(Material shown begins)

(** ** Blank texts in every operation *)

(** C2 (as amended). A blank text given to [translate] or [translate_async]
    is answered with the empty SUCCESS response ([char_count] 0, empty
    translated text) and the world is left as it was.  In a batch, the
    response at the position of a blank text is that empty response in
    every run without a fault: always when the batch has no text to send,
    and when the codes map, the vendor client is at hand and the service
    answers with no more results than texts were sent (for the async
    operation: with translations that have their text).  Only a fault of
    the batch (a code that does not map, a client that cannot be created,
    a transport failure, an answer that is malformed or too long) gives the
    blank text an ERROR response, with the message of the fault and the
    length of the text. *)
Theorem blank_text_response R text s t w :
  Py.whitespace_only text = true →
  (status (empty_response s t) = SUCCESS ∧
   translated_text (empty_response s t) = "" ∧
   char_count (empty_response s t) = 0%N) ∧
  translate R text s t w = (Returned (empty_response s t), w) ∧
  translate_async R text s t w = (Returned (empty_response s t), w) ∧
  (∀ texts i, texts !! i = Some text →
     (∃ rs, (bulk_translate R texts s t w).1 = Returned rs ∧
        rs !! i
        = Some match sync_batch_fault R texts s t w with
               | None => empty_response s t
               | Some message => error_response s t text message
               end) ∧
     (∃ rs, (bulk_translate_async R texts s t w).1 = Returned rs ∧
        rs !! i
        = Some match async_batch_fault R texts s t w with
               | None => empty_response s t
               | Some message => error_response s t text message
               end)) ∧
  (∀ texts, filter is_sent texts = [] →
     sync_batch_fault R texts s t w = None ∧
     async_batch_fault R texts s t w = None) ∧
  (∀ texts sm tm,
     map_source_lang s = Returned sm →
     map_target_lang t = Returned tm →
     (∀ c w1 results,
        client R w = (Returned c, w1) →
        translate_text R c (TextList (filter is_sent texts)) sm tm
          = Returned results →
        length (as_list results) ≤ length (filter is_sent texts) →
        sync_batch_fault R texts s t w = None) ∧
     (∀ all,
        session_post R (base_url (self w) +:+ "/v2/translate")
          (_get_headers R (self w))
          {| data_text := filter is_sent texts; data_target_lang := tm;
             data_source_lang := sm |}
          (timeout (config (self w)))
          = Returned {| translations := Some all |} →
        Forall (λ tr, is_Some (tr_text tr)) all →
        length all ≤ length (filter is_sent texts) →
        async_batch_fault R texts s t w = None)).
Proof.
  intros Hw. split; [done|].
  split; [by apply translate_blank|]. split; [by apply translate_async_blank|].
  split; [|split].
  - intros texts i Hi. split.
    + rewrite bulk_translate_result. eexists. split; [done|].
      unfold batch_responses.
      destruct (sync_batch_fault R texts s t w) as [message|].
      * by apply bulk_error_responses_lookup.
      * by eapply in_order_responses_blank.
    + rewrite bulk_translate_async_result. eexists. split; [done|].
      unfold batch_responses.
      destruct (async_batch_fault R texts s t w) as [message|].
      * by apply bulk_error_responses_lookup.
      * by eapply in_order_responses_blank.
  - intros texts Hnone. unfold sync_batch_fault, async_batch_fault.
    by rewrite !decide_True.
  - intros texts sm tm Hsm Htm. split.
    + intros c w1 results Hc Hres Hlen. unfold sync_batch_fault.
      destruct (decide (filter is_sent texts = [])); [done|].
      rewrite Hsm, Htm, Hc, Hres. by rewrite decide_True.
    + intros all Hpost Htexts Hlen.
      unfold async_batch_fault, async_batch_answer.
      destruct (decide (filter is_sent texts = [])); [done|].
      rewrite Hsm, Htm, Hpost. cbn [translations].
      assert (∀ m j, length all ≤ m → json_scatter_fault m j all = None) as Hok.
      { clear Hpost Hlen. induction Htexts as [|tr rest [x Hx] _ IH];
          intros m j Hlen; [done|].
        simpl in Hlen. destruct m as [|m]; [lia|].
        cbn [json_scatter_fault]. rewrite Hx. apply IH. lia. }
      by rewrite Hok.
Qed.
Definition set_intv (self : t) (key : Ev) (d : Q) : result t :=
  if dict_mem Ev_eqb (intv self) key
  then Ok (mk (times self) (dict_set Ev_eqb (intv self) key d))
  else Raise KeyError.

Definition get_intv (self : t) (key : Ev) : result Q :=
  match dict_get Ev_eqb (intv self) key with
  | Some d => Ok d
  | None => Raise KeyError
  end.

End Timer.

(** ** gbn.py: ports, states, statistics *)

Definition sender_port : Z := 9977.
Definition receiver_port : Z := 9988.

Inductive State : Type := Wait | Closing | Closed.

Module Statistics.

Record t : Type := mk {
  sent : Z;
  dropping : Z;
  corrupting : Z;
  rcvd : Z;
  corrupt : Z;
  elapsed : option Q
}.

Definition new : t := mk 0 0 0 0 0 None.

End Statistics.

(** ** gbn.py: class GBN

    The thread's view of the world: the connected UDP socket (the port it
    is bound to, its peer, and the datagrams handed to [send], oldest
    first), the two queues of capacity one shared with the application,
    the statistics and the timer.  [new] is the object [__init__] leaves
    when creating, binding and connecting the socket went through; the
    calls that can fail are in [GBN_init] below. *)

Module GBN.

Definition address : Type := String.string * Z.

Record socket : Type := mkSocket {
  bound : Z;
  peer : address;
  sent_dgrams : list (list byte)
}.

Record t : Type := mk {
  sock : socket;
  down_queue : option (list byte);
  up_queue : option (list byte);
  stats : Statistics.t;
  timer : Timer.t
}.

(** [GBN.__init__(self, peer)] *)
Definition new (peer : address) : t :=
  {| sock := mkSocket (if snd peer =? sender_port then receiver_port
                       else sender_port) peer [];
     down_queue := None;
     up_queue := None;
     stats := Statistics.new;
     timer := Timer.new TO_interval |}.

Definition set_stats (self : t) (st : Statistics.t) : t :=
  mk (sock self) (down_queue self) (up_queue self) st (timer self).

Definition set_timer (self : t) (tm : Timer.t) : t :=
  mk (sock self) (down_queue self) (up_queue self) (stats self) tm.

Definition set_down_queue (self : t) (q : option (list byte)) : t :=
  mk (sock self) q (up_queue self) (stats self) (timer self).

(** [self.sock.send(dgram)] *)
Definition sock_send (self : t) (dgram : list byte) : t :=
  mk (mkSocket (bound (sock self)) (peer (sock self))
               (sent_dgrams (sock self) ++ [dgram]))
     (down_queue self) (up_queue self) (stats self) (timer self).

(** What [random] returns during one [udt_send]: the two
    [random.random()] and the [random.randrange(len(pdu))]. *)
Record draws : Type := mkDraws {
  loss_draw : Q;
  error_draw : Q;
  index_draw : nat
}.

Definition Qlt_bool (a b : Q) : bool := negb (Qle_bool b a).

(** [udt_send], for a packet built by [Packet(type, seq, data)]: a
    [bytearray] pdu of four bytes or more, which the corrupting branch
    can write to and the log lines can print.  The [time.sleep] of the
    extra delay changes nothing here. *)
Definition udt_send (self : t) (packet : Packet) (rnd : draws) : t :=
  let st := stats self in
  let self :=
    set_stats self
      (Statistics.mk (Statistics.sent st + 1) (Statistics.dropping st)
         (Statistics.corrupting st) (Statistics.rcvd st)
         (Statistics.corrupt st) (Statistics.elapsed st)) in
  let st := stats self in
  if Qlt_bool 0 LOSSRATE && Qle_bool (loss_draw rnd) LOSSRATE then
    set_stats self
      (Statistics.mk (Statistics.sent st) (Statistics.dropping st + 1)
         (Statistics.corrupting st) (Statistics.rcvd st)
         (Statistics.corrupt st) (Statistics.elapsed st))
  else if Qlt_bool 0 PER && Qlt_bool (error_draw rnd) PER then
    let self := sock_send self (xor_at (pdu packet) (index_draw rnd) 1) in
    set_stats self
      (Statistics.mk (Statistics.sent st) (Statistics.dropping st)
         (Statistics.corrupting st + 1) (Statistics.rcvd st)
         (Statistics.corrupt st) (Statistics.elapsed st))
  else sock_send self (pdu packet).

(** [rdt_rcv], on the datagram [self.sock.recv(2048)] takes. *)
Definition rdt_rcv (self : t) (dgram : list byte) : t * Packet :=
  let packet := Packet_of_pdu (firstn 2048 dgram) in
  let st := stats self in
  let self :=
    set_stats self
      (Statistics.mk (Statistics.sent st) (Statistics.dropping st)
         (Statistics.corrupting st) (Statistics.rcvd st + 1)
         (Statistics.corrupt st) (Statistics.elapsed st)) in
  let st := stats self in
  if corrupt packet then
    (set_stats self
       (Statistics.mk (Statistics.sent st) (Statistics.dropping st)
          (Statistics.corrupting st) (Statistics.rcvd st)
          (Statistics.corrupt st + 1) (Statistics.elapsed st)),
     packet)
  else (self, packet).

(** What one pass of the event loop observes: the result of
    [select.select] on the socket and the clock. *)
Record poll : Type := mkPoll {
  exceptional : bool;
  readable : bool;
  now : Q
}.

(** [check_event(self, down_queue=None)]; [with_queue] says whether a
    queue was passed. *)
Definition check_event (self : t) (env : poll) (with_queue : bool)
  : result (option Ev * t) :=
  if exceptional env then Raise OSError
  else if readable env then Ok (Some Packet_Arrival, self)
  else
    let (event, tm) := Timer.check_timeout (timer self) (now env) in
    let self := set_timer self tm in
    match event with
    | Some e => Ok (Some e, self)
    | None =>
        if negb with_queue then Ok (None, self)
        else match down_queue self with
             | None => Ok (None, self)
             | Some _ => Ok (Some App_Request, self)
             end
    end.

End GBN.

(** ** gbn.py: class GBNsend *)

Module GBNsend.

Record t : Type := mk {
  gbn : GBN.t;
  N : Z;
  sndbuf : PacketBuffer.t;
  state : State;
  base : Seq.t;
  next_seq : Seq.t
}.

(** [GBNsend.__init__(self, peer, N)] *)
Definition new (peer : GBN.address) (N : Z) : t :=
  {| gbn := GBN.new peer;
     N := N;
     sndbuf := PacketBuffer.new N;
     state := Wait;
     base := Seq.new 0;
     next_seq := Seq.new 0 |}.

Definition set_gbn (self : t) (g : GBN.t) : t :=
  mk g (N self) (sndbuf self) (state self) (base self) (next_seq self).

Definition set_state (self : t) (st : State) : t :=
  mk (gbn self) (N self) (sndbuf self) st (base self) (next_seq self).

(** [retransmit], [send_packet] and [handle_ACK]: the body of each is
    [pass]. *)
Definition retransmit (self : t) : t := self.

Definition send_packet (self : t) (type : Z) (data : list byte) : t := self.

Definition handle_ACK (self : t) (packet : Packet) : t := self.

(** One pass of the [while True] loop of [get_event]: the event it
    returns, or [None] when it goes to sleep and tries again. *)
Definition get_event_once (self : t) (env : GBN.poll)
  : result (option Ev * t) :=
  do r <- GBN.check_event (gbn self) env true;
  let (event, g) := r in
  let self := set_gbn self g in
  match event with
  | Some App_Request =>
      if negb (Seq.lt (next_seq self) (Seq.add (base self) (N self)))
      then Ok (None, self)
      else Ok (Some App_Request, self)
  | _ => Ok (event, self)
  end.

(** [get_event] over the observations of its successive passes; [None]
    while it has not returned. *)
Fixpoint get_event (self : t) (polls : list GBN.poll)
  : result (option Ev * t) :=
  match polls with
  | [] => Ok (None, self)
  | env :: rest =>
      do r <- get_event_once self env;
      match r with
      | (Some event, self') => Ok (Some event, self')
      | (None, self') => get_event self' rest
      end
  end.

(** The body of the [while] loop of [fsm] after [get_event] returned
    [event]; [dgram] is what the socket delivers if it is read.
    [self.error] is not defined, so the unknown-event branch raises
    [AttributeError].  [down_queue.get()] on an empty queue would block;
    [App_Request] is only reported for a queue that holds a chunk. *)
Definition fsm_body (self : t) (event : Ev) (dgram : list byte)
  : result t :=
  do r <- match event with
          | Packet_Arrival =>
              let (g, rcvpkt) := GBN.rdt_rcv (gbn self) dgram in
              Ok (set_gbn self g, Some rcvpkt)
          | TO_Retransmit => Ok (self, None)
          | App_Request =>
              Ok (set_gbn self (GBN.set_down_queue (gbn self) None), None)
          | _ => Raise AttributeError
          end;
  let (self, rcvpkt) := r in
  match state self with
  | Wait => Ok self
  | Closing =>
      match event, rcvpkt with
      | TO_Retransmit, _ => Ok (retransmit self)
      | Packet_Arrival, Some pkt =>
          if negb (corrupt pkt) then
            match packet_type pkt with
            | None => Raise IndexError
            | Some ty =>
                if negb (Z.land ty (PType.value PType.ACK) =? 0) then
                  let self := handle_ACK self pkt in
                  if Seq.eq (base self) (next_seq self)
                  then Ok (set_state self Closed)
                  else Ok self
                else Ok self
            end
          else Ok self
      | _, _ => Ok self
      end
  | Closed => Ok self
  end.
(** What the function returns once the percentages are computed. *)
Lemma create_supplement_chart_sorted :
  forall counts n percentages,
    counts <> [] ->
    map_result (fun count => percentage count n) (values counts)
    = Ok percentages ->
    exists fig,
      create_supplement_chart counts n = Ok fig
      /\ bars fig = sorted_desc (combine (keys counts) percentages)
      /\ bar_x (fig_data fig) = map snd (bars fig)
      /\ bar_y (fig_data fig) = map fst (bars fig)
      /\ bar_orientation (fig_data fig) = py "h"
      /\ bar_text (fig_data fig) = map percent_label (bar_x (fig_data fig))
      /\ xaxis_range (fig_layout fig) = (0, 100).
Proof.
  intros counts n percentages Hne Hp. unfold create_supplement_chart.
  rewrite Hp. cbn [rbind].
  pose proof (map_result_Forall2 _ _ _ _ _ Hp) as HF.
  apply Forall2_length in HF.
  assert (Hc : combine (keys counts) percentages <> []).
  { unfold values in HF. rewrite length_map in HF.
    destruct counts as [|kv counts]; [congruence|].
    destruct percentages; [discriminate|]. discriminate. }
  apply sorted_desc_nonempty in Hc.
  destruct (sorted_desc (combine (keys counts) percentages)) as [|b sd] eqn:E;
    [congruence|].
  cbn [unzip2 rbind]. eexists. split; [reflexivity|].
  unfold bars. cbn [fig_data fig_layout bar_x bar_y bar_orientation bar_text
                      xaxis_range].
  rewrite combine_fst_snd. repeat split; reflexivity.
Qed.

Lemma In_combine_keys :
  forall (R : Z -> Z -> Prop) counts percentages,
    Forall2 R (values counts) percentages ->
    (forall s c, In (s, c) counts ->
       exists p, R c p /\ In (s, p) (combine (keys counts) percentages))
    /\ (forall s p, In (s, p) (combine (keys counts) percentages) ->
          exists c, In (s, c) counts /\ R c p).
Proof.
  intros R. induction counts as [|[k c0] counts IH]; intros percentages H.
  - split; [intros s c []|intros s p []].
  - simpl in H. inversion H as [|? p0 ? ps HR HF]; subst.
    destruct (IH ps HF) as [IH1 IH2]. simpl. split.
    + intros s c [Heq|Hin].
      * inversion Heq; subst. exists p0. auto.
      * destruct (IH1 s c Hin) as [p [Hp Hi]]. exists p. auto.
    + intros s p [Heq|Hin].
      * inversion Heq; subst. exists c0. auto.
      * destruct (IH2 s p Hin) as [c [Hc Hr]]. exists c. auto.
Qed.

Lemma percentage_Ok_iff :
  forall c n p,
    percentage c n = Ok p
    <-> exists q h,
          Float64.int_true_divide c n = Ok q
          /\ Float64.of_int 100 = Ok h
          /\ Float64.round (Float64.mul q h) = Ok p.
Proof.
  intros c n p. unfold percentage. split.
  - destruct (Float64.int_true_divide c n) as [q|e]; [|discriminate].
    cbn [rbind].
    destruct (Float64.of_int 100) as [h|e]; [|discriminate].
    cbn [rbind]. intros H. now exists q, h.
  - intros (q & h & Hq & Hh & H). rewrite Hq. cbn [rbind].
    rewrite Hh. exact H.
Qed.





(** C4. For every non-empty supplement count map, the bars of the
    chart are a permutation of the (supplement, percentage) pairs, in
    non-increasing order of percentage; they are horizontal and each
    is labelled with its percentage followed by a percent sign. *)
Theorem chart_bars_sorted_permutation :
  forall counts N,
    counts <> [] -> 0 < N -> Forall count_in_range (values counts) ->
    exists percentages fig,
      map_result (fun count => percentage count N) (values counts)
      = Ok percentages
      /\ create_supplement_chart counts N = Ok fig
      /\ Permutation (bars fig) (combine (keys counts) percentages)
      /\ StronglySorted Z.ge (bar_x (fig_data fig))
      /\ bar_orientation (fig_data fig) = py "h"
      /\ bar_text (fig_data fig)
         = map (fun p => str_int p ++ py "%") (bar_x (fig_data fig)).
Proof.
  intros counts N Hne HN Hr.
  destruct (percentages_total counts N HN Hr) as [percentages Hp].
  destruct (create_supplement_chart_sorted counts N percentages Hne Hp)
    as [fig (Hfig & Hbars & Hx & _ & Ho & Ht & _)].
  exists percentages, fig.
  split; [exact Hp|]. split; [exact Hfig|].
  split; [rewrite Hbars; apply sorted_desc_perm|].
  split; [|split; [exact Ho|exact Ht]].
  rewrite Hx, Hbars. apply sorted_map_snd, sorted_desc_sorted.
Qed.

Lemma chart_bars_sorted_permutation_witness :
  exists percentages fig,
    map_result (fun count => percentage count 5)
      (values [(py "Iron", 1); (py "Zinc", 3)])
    = Ok percentages
    /\ create_supplement_chart [(py "Iron", 1); (py "Zinc", 3)] 5 = Ok fig
    /\ Permutation (bars fig)
         (combine (keys [(py "Iron", 1); (py "Zinc", 3)]) percentages)
    /\ StronglySorted Z.ge (bar_x (fig_data fig))
    /\ bar_orientation (fig_data fig) = py "h"
    /\ bar_text (fig_data fig)
       = map (fun p => str_int p ++ py "%") (bar_x (fig_data fig)).
Proof.
  apply (chart_bars_sorted_permutation [(py "Iron", 1); (py "Zinc", 3)] 5).
  - discriminate.
  - lia.
  - repeat constructor; simpl; lia.
Defined.
(** * parrot: an order-2 Markov chain over song lyrics

    Shallow embedding of [parrot.py]: the lyric encoding of
    [get_lyrics_corpus], [build_distribution] and [generate_song].

    Python values are modelled as follows.
    - [str] is [string]; the line-break character is [nl].
    - a [dict] keyed by pairs of [str] is an association list kept in
      insertion order (the order [list(distribution.keys())] returns);
      [add_successor] never duplicates a key.
    - a variable that holds [None] or a [str] is an [option string].
    - [random] is an explicit stream of draws threaded through the walk;
      exceptions are the [Err] results of a small state-and-error monad. *)

From Stdlib Require Import String Ascii List ZArith Lia Bool PeanoNat.
Import ListNotations.
Local Open Scope string_scope.
Local Open Scope list_scope.

(** ** Python string primitives *)

Module PyStr.

Definition nl : ascii := "010"%char.
Definition sp : ascii := " "%char.

(** ["\n"], ["\n "] and ["\n\n"]. *)
Definition NL : string := String nl EmptyString.
Definition NL_SP : string := String nl (String sp EmptyString).
Definition NL_NL : string := String nl (String nl EmptyString).

(** [s.split(sep)] for a one-character [sep] (both call sites):
    [n] occurrences of [sep] give [n + 1] pieces, some possibly empty. *)
Fixpoint split (sep : ascii) (s : string) : list string :=
  match s with
  | EmptyString => [EmptyString]
  | String c s' =>
      if Ascii.eqb c sep then EmptyString :: split sep s'
      else match split sep s' with
           | [] => [String c EmptyString]
           | w :: ws => String c w :: ws
           end
  end.

(** [sep.join(l)] over a list of [str]. *)
Fixpoint join (sep : string) (l : list string) : string :=
  match l with
  | [] => EmptyString
  | x :: rest =>
      match rest with
      | [] => x
      | _ :: _ => x ++ sep ++ join sep rest
      end
  end.

(** [s.replace(old, new)] for a non-empty [old]: a left-to-right scan
    that replaces non-overlapping occurrences.  [skip] counts the
    characters of a matched [old] that are still to be consumed. *)
Fixpoint replace_from (old new : string) (skip : nat) (s : string) : string :=
  match s with
  | EmptyString => EmptyString
  | String c s' =>
      match skip with
      | S k => replace_from old new k s'
      | O =>
          if prefix old s
          then new ++ replace_from old new (String.length old - 1) s'
          else String c (replace_from old new 0 s')
      end
  end.

Definition replace (old new s : string) : string := replace_from old new 0 s.

(** Does character [c] occur in [s]? *)
Fixpoint mem_char (c : ascii) (s : string) : bool :=
  match s with
  | EmptyString => false
  | String c' s' => Ascii.eqb c' c || mem_char c s'
  end.

(** Does [s] contain two adjacent line breaks (an occurrence of ["\n\n"])? *)
Fixpoint doubled_break (s : string) : bool :=
  match s with
  | EmptyString => false
  | String c s' =>
      match s' with
      | EmptyString => false
      | String c' _ => (Ascii.eqb c nl && Ascii.eqb c' nl) || doubled_break s'
      end
  end.

(** A line that holds no character other than a space: the empty line
    and the lines made of spaces. *)
Fixpoint all_spaces (s : string) : bool :=
  match s with
  | EmptyString => true
  | String c s' => Ascii.eqb c sp && all_spaces s'
  end.

End PyStr.

(** ** Lyric encoding and decoding *)

Module Lyrics.
Import PyStr.

Definition licence_sentinel : string := "(1409616144139)".

(** [l[-1]] of a list that [split] produced (never empty). *)
Definition last_line (lines : list string) : string := last lines EmptyString.

(** [l[:-4]]. *)
Definition drop_last4 (lines : list string) : list string :=
  firstn (List.length lines - 4) lines.

(** [get_lyrics_corpus], lines 72-78: what is appended to the corpus for
    one retrieved lyric text. *)
Definition physical_lines (lyrics : string) : list string :=
  split nl (replace NL_NL NL lyrics).

Definition encode_lyrics (lyrics : string) : string :=
  let lyrics := physical_lines lyrics in
  let lyrics :=
    if String.eqb (last_line lyrics) licence_sentinel
    then drop_last4 lyrics
    else lyrics in
  join NL_SP lyrics.

(** [song.split(' ')], the token sequence of one corpus entry
    ([build_distribution], line 87). *)
Definition tokens (song : string) : list string := split sp song.

Definition Tokenize (text : string) : list string := tokens (encode_lyrics text).

(** [' '.join(song).replace('\n ', '\n')] over [str] tokens
    ([generate_song], line 133). *)
Definition Decode (song : list string) : string :=
  replace NL_SP NL (join " " song).

(** The lines [encode_lyrics] keeps: all physical lines, or all but the
    last four when the last one is the licence sentinel. *)
Definition kept_lines (text : string) : list string :=
  if String.eqb (last_line (physical_lines text)) licence_sentinel
  then drop_last4 (physical_lines text)
  else physical_lines text.

(** *** Sample texts *)

(** A text of two lines: ["la la\nla"]. *)
Definition two_line_text : string :=
  String "l" (String "a" (String sp (String "l" (String "a" (String nl
    (String "l" (String "a" EmptyString))))))).

End Lyrics.

(** ** The distribution: pair of tokens to observed successors *)

Module Dist.
Import PyStr Lyrics.

Definition PairKey : Type := (string * string)%type.
Definition Distribution : Type := list (PairKey * list string).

(Material shown ends)

Would you retype exactly the lines above, from the line with "length (as_list results)" to the line with "length all ≤ length", with both end lines kept and nothing more?

Task answer.
        length (as_list results) ≤ length (filter is_sent texts) →
        sync_batch_fault R texts s t w = None) ∧
     (∀ all,
        session_post R (base_url (self w) +:+ "/v2/translate")
          (_get_headers R (self w))
          {| data_text := filter is_sent texts; data_target_lang := tm;
             data_source_lang := sm |}
          (timeout (config (self w)))
          = Returned {| translations := Some all |} →
        Forall (λ tr, is_Some (tr_text tr)) all →
        length all ≤ length (filter is_sent texts) →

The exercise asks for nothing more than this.